By Mark Green (sceincefromaway.com)

Hoosick Falls is a lovely town in upstate New York near the Vermont border and famous as the home of a remarkable painter: Grandma Moses. Recently, it became famous again, for the discovery that a chemical associated with the production of non-stick cookware, perfluorooctanoic acid (PFOA), is at a dangerously high level in drinking water found in town wells. PFOA is more than suspected of causing maladies as serious as cancer. Evidence of the danger of PFOA is that the corporate source of the water contamination is handing out free bottled drinking water in a local market. In an article in The New York Times, we learn that the suspicion of one town resident about the death of his father led him to test his drinking water. http://www.nytimes.com/2016/02/29/nyregion/fears-about-water-supply-grip-village-that-made-teflon-products.html?_r=0
This discovery led to frustrating and conflicting announcements (!!) from both the federal Environmental Protection Agency and the New York State Department of Health about the danger of PFOA and related chemicals in the town’s drinking water. Both agencies depend on laboratory results, but too often problems of this kind are not first detected or evaluated by analytical chemistry, but rather by the observations of people living in affected areas. Such observations belong to the category of epidemiology. It reflects the methods coal miners developed to protect themselves. Many years ago, coal miners, fearing noxious gases in the mine, including deadly carbon monoxide, would carry canaries with them. The bird with its rapid respiration and small size would keel over long before the miners were affected, allowing time for escape. Unfortunately, the residents of Hoosick Falls were the “canaries in the coal mine” for the presence of PFOA in the supposedly potable water in their town. All too often, laboratory tests involving minute amounts of chemicals that are dangerous to health do not reveal the danger. It takes the effect on our bodies to reveal the problem.

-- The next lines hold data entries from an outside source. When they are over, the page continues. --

(** X17 (step, reset): the episode counter moves at resets only.  No
    step changes it, and over any sequence of calls it never decreases
    and grows by at most the number of resets in the sequence. *)
Theorem episode_counter_moves_at_resets cs s :
  (∀ action, current_episode (step action s).1 = current_episode s) ∧
  current_episode s ≤ current_episode (run cs s)
    ≤ current_episode s + Z.of_nat (resets cs).
Proof.
  split; [intros action; apply current_episode_step|].
  revert s. induction cs as [|c cs IH]; intros s; [simpl; unfold resets; simpl; lia|].
  simpl.
  assert (current_episode s ≤ current_episode (perform c s).1
          ≤ current_episode s + Z.of_nat (resets [c])) as Hc.
  { destruct c as [seed|action]; simpl.
    - pose proof (current_episode_reset seed s). destruct (reset seed s). simpl in *.
      unfold resets. simpl. lia.
    - pose proof (current_episode_step action s). destruct (step action s). simpl in *.
      unfold resets. simpl. lia. }
  assert (resets (c :: cs) = (resets [c] + resets cs)%nat) as ->.
  { unfold resets. change (c :: cs) with ([c] ++ cs). by rewrite filter_app, length_app. }
  destruct (perform c s) as [s' alive]. simpl in Hc.
  destruct alive; [specialize (IH s')|]; lia.
Qed.

(** *** When a step terminates *)

Lemma return_obs_inv s s' r t tr res :
  return_obs r t tr s = (s', Returns res) → ∃ obs, res = (obs, r, t, tr).
Proof.
  unfold return_obs. intros (obs & s1 & _ & Hret)%bind_returns.
  exists obs. by inversion Hret.
Qed.

Lemma fall_through_inv action r s s' res :
  fall_through action r s = (s', Returns res) →
  ∃ obs r0 t tr, (super_step action (base s)).2 = Returns (r0, t, tr) ∧
                 res = (obs, r + r0, t, tr).
Proof.
  unfold fall_through. intros ([[r0 t] tr] & s1 & Hsuper & Hret)%bind_returns.
  apply return_obs_inv in Hret as [obs ->].
  exists obs, r0, t, tr. split; [|done].
  unfold super in Hsuper. destruct (super_step action (base s)) as [e o].
  by inversion Hsuper.
Qed.

(** X18 (step): a step reports [terminated] only when the chest is
    opened with the sword in the ledger, with reward 999 and without
    [truncated], or when the engine's own step, reached on the
    fall-through path, reports it. *)
Theorem terminated_only_at_chest_or_by_engine action s s' obs r tr :
  step action s = (s', Returns (obs, r, true, tr)) →
  (action = Actions.open_chest ∧ facing s = Returns (Some (Box "purple")) ∧
   "Iron Sword" ∈ inventory s ∧ r = 999 ∧ tr = false) ∨
  (∃ r0, (super_step action (base s)).2 = Returns (r0, true, tr) ∧ r = -1 + r0).
Proof.
  intros Hstep.
  assert (∀ r1 t1 tr1 s1, return_obs r1 t1 tr1 s1 = (s', Returns (obs, r, true, tr)) →
            r = r1 ∧ t1 = true ∧ tr = tr1) as Hobs.
  { intros r1 t1 tr1 s1 [obs' Heq]%return_obs_inv. by inversion Heq. }
  assert (fall_through action (-1) s = (s', Returns (obs, r, true, tr)) →
          ∃ r0, (super_step action (base s)).2 = Returns (r0, true, tr) ∧ r = -1 + r0)
    as Hfall.
  { intros (obs' & r0 & t & tr' & Hsuper & Heq)%fall_through_inv.
    inversion Heq; subst. by exists r0. }
  destruct (decide (action = Actions.craft_sword)) as [->|H4];
    [|destruct (decide (action = Actions.open_chest)) as [->|H5];
      [|destruct (decide (action = Actions.toggle)) as [->|H3]]].
  - destruct (facing s) as [cell|e|] eqn:Hf; [| |by destruct (facing_not_hangs s)].
    + destruct (is_box_of "blue" cell) eqn:Hbox.
      * apply is_box_of_true in Hbox as ->. rewrite step_craft_at_table in Hstep by done.
        destruct (bool_decide _ && bool_decide _ && negb _);
          apply Hobs in Hstep as (_ & [=] & _).
      * rewrite (step_craft_elsewhere s cell) in Hstep by done. right. by apply Hfall.
    + rewrite (step_craft_raises s e) in Hstep by done. done.
  - destruct (facing s) as [cell|e|] eqn:Hf; [| |by destruct (facing_not_hangs s)].
    + destruct (is_box_of "purple" cell) eqn:Hbox.
      * apply is_box_of_true in Hbox as ->. rewrite step_open_at_chest in Hstep by done.
        destruct (bool_decide _) eqn:Hc.
        -- apply Hobs in Hstep as (-> & _ & ->). left.
           by apply bool_decide_eq_true in Hc.
        -- apply Hobs in Hstep as (_ & [=] & _).
      * rewrite (step_open_elsewhere s cell) in Hstep by done. right. by apply Hfall.
    + rewrite (step_open_raises s e) in Hstep by done. done.
  - destruct (facing s) as [cell|e|] eqn:Hf; [| |by destruct (facing_not_hangs s)].
    + destruct (facing_inv s _ Hf) as (pos & p & Hpos & Hcell & _).
      assert ((∃ color kind, cell = Some (Resource color kind)) ∨
              (∀ color kind, cell ≠ Some (Resource color kind)))
        as [(color & kind & ->)|Hno].
      { destruct cell as [[| |color kind|color]|]; eauto. }
      * rewrite (step_toggle_at_resource s pos color kind) in Hstep by done.
        destruct (bool_decide _); apply Hobs in Hstep as (_ & [=] & _).
      * rewrite (step_toggle_elsewhere s cell) in Hstep by done. right. by apply Hfall.
    + rewrite (step_toggle_raises s e) in Hstep by done. done.
  - rewrite step_other in Hstep by done. right. by apply Hfall.
Qed.

End ResetMore.

(** ** _gen_grid: the agent's start *)

Lemma pairs_sorted (xs ys : list Z) :
  StronglySorted Z.lt xs → StronglySorted Z.lt ys →
  StronglySorted scans_before (x ← xs; y ← ys; [(x, y)]).
Proof.
  intros Hxs Hys. induction Hxs as [|x xs Hxs IH Hx]; [constructor|].
  rewrite bind_cons. apply StronglySorted_app. split; [|split; [|done]].
  - intros c1 c2 (y1 & ->%list_elem_of_singleton & _)%list_elem_of_bind
      (x2 & (y2 & ->%list_elem_of_singleton & _)%list_elem_of_bind & Hx2)%list_elem_of_bind.
    left. simpl. by apply (proj1 (Forall_forall _ _) Hx).
  - clear IH Hx Hxs. induction Hys as [|y ys Hys IH Hy]; [constructor|].
    rewrite bind_cons. apply StronglySorted_cons. split; [|done].
    apply Forall_forall. intros c (y2 & ->%list_elem_of_singleton & Hy2)%list_elem_of_bind.
    right. simpl. split; [done|]. by apply (proj1 (Forall_forall _ _) Hy).
Qed.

Epidemiology is constructed from the Greek language: epi–upon; demos–people; logos–study. There are some very inter-esting historical examples of the value of epidemiological studies, which are the foundation of the field of public health. They take us from supernatural sources of disease to a rational scientific basis for illness and death. Hippocrates (460–377 BC), the source of the advice to doctors to “do no harm,” is given credit for being the first epidemiologist. He pointed to the fact that yellow fever and malaria occurred most often in swampy areas. This led to a rational rather than a supernatural basis for disease and ways to protect people from contagion.
It was thousands of years later that Walter Reed, an army physician, made the connection between malaria and mosquitoes. But Hippocrates’ observation was the essential clue. Hippocrates focused much attention on the source of the water that people drink. This idea may have influenced John Snow (1813–1858), who tried to track down the source of recurrent cholera epidemics in London in the 1800s. Taking an epidemiological approach, Dr. Snow found a connection between those parts of the city affected by cholera and distinct sources of water. He proved his point by removing the handle from one water pump causing a sudden drop in cholera cases by people using that pump. This was before the bacterial source of disease was accepted; it demonstrated that something was in the water and that the source of cholera was not some mysterious miasma in the air.
Then there is the example of Ignaz Semmelweis (1818–1865), a medical doctor in Vienna who observed the difference between two clinics in a maternity hospital. In one, women were dying in large numbers from what was called childbed fever. In the other, far fewer met this fate. He found that in the deadly clinic, doctors were coming directly from autopsies without washing their hands. After hand washing was strictly required, deaths from childbed fever dropped precipitously. In this time before an understanding of the germ theory of disease, the connection with washing the hands was not clearly understood. In another convincing example, before the sources of disease were understood, it was observed in many places all around the world that servants who milked cows would often get cowpox but would be immune to smallpox leading to one of the foundations of the discovery of the value of vaccination first proposed for this problem by Edward Jenner (1749–1823).
There is so much more demonstrating the continuing value of epidemiology. For one example, did we understand the reason why people who smoked got lung cancer or other maladies? We were the canaries that demonstrated the danger of smoking long before medical research could find the reason for this danger. Are the people of parts of Louisiana the canary suffering from flooding caused by unprecedented rainfall arising from our behavior leading to global warming, which is misunderstood and denied by many?